Aside from emergency relief, the City had also been trying to help residents lower energy costs in other ways. In 2018, it initiated the Clean Energy Vision Action Plan as an extension of the Office of Sustainability’s Powering Our Future report, which outlined the City’s plan to update Philadelphia’s energy system. The action plan set a goal to eliminate the energy burden for 33% of Philadelphians who struggle to pay their bills by updating the service lines that carry energy around the city, lowering leakage.
Since 2013, Philadelphia has reduced the average energy burden across the city by 0.9%, and 1.2% across the most burdened communities, according to Knapp.
The Philadelphia Energy Authority has also stepped up to help lower-income families make energy-saving home repairs with the Built to Last program.

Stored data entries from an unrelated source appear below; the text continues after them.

Lemma mk_bv_ashr_ok n a b : vec n a -> vec n b -> br_den I n (sv a / 2 ^ uv b) (mk_bv_ashr a b).
Proof.
  intros Ha Hb. pose proof (vec_pos _ _ Ha) as Hn. unfold mk_bv_ashr. rewrite (vec_size n) by done.
  destruct (is_numeral b) as [[r2 m]|] eqn:Hnb; [|done]. destruct (numeral_vec I _ _ _ _ Hnb Hb) as (-> & Hr2 & ->).
  destruct (Z.eqb_spec r2 0) as [->|].
  { rewrite Z.div_1_r. eapply br_den_ext; [by apply den_self|]. symmetry. by apply sv_eqm. }
  destruct (is_numeral a) as [[r1 m]|] eqn:Hna.
  { destruct (numeral_vec I _ _ _ _ Hna Ha) as (-> & Hr1 & Hu). rewrite (sv_norm I n), Hu by done. by apply ashr_numerals_ok. }
  destruct (match_binary OP_BASHR a) as [[x y]|] eqn:Hm; [|done]. destruct (match_ashr n a x y Hm Ha) as (Hx & Hy & ->).
  destruct (is_numeral y) as [[r1 m]|] eqn:Hny; [|done]. destruct (numeral_vec I _ _ _ _ Hny Hy) as (-> & Hr1 & ->).
  pose proof (pow2_nat_lt n) as Hlt. set (c := Z.min (r1 + r2) (Z.of_nat n)).
  pose proof (den_numeral I n c Hn) as Hc. apply (den_ext I n (sv x / 2 ^ c)).
  - replace c with (uv (mk_numeral c n)) at 1 by (apply (den_uv_small I n); [done|lia]).
    apply ashr_means; [done|by eapply den_vec].
  - rewrite Z.div_div, <- Z.pow_add_r by (lia || (apply Z.pow_nonzero; lia) || (apply Z.pow_pos_nonneg; lia)).
    unfold c. destruct (Z.min_spec (r1 + r2) (Z.of_nat n)) as [[_ ->]|[Hle ->]]; [done|].
    pose proof (sv_range I n x Hx). rewrite !amount_pow2, !(ashr_long n) by (done || lia). done.
Qed.
End Terms.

“I don’t think you can do meaningful energy efficiency in low-income owned row homes without addressing the rest of the issues in the home,” Emily Schapira, the president and CEO of the Philadelphia Energy Authority, said.
The Built to Last program launched in 2020 and focuses on repairing homes in Philadelphia in collaboration with PGW and Habitat for Humanity, from steps to roofs, which will help residents save on utility bills through proper weatherization, Schapira said.
The City also released its updated Climate Action Playbook in January of this year, which includes plans to help fund long-term home repair for 25,000 low and moderate-income homes by 2026.
“You sort of have to look at it holistically in order to achieve those energy savings for real,” Schapira said.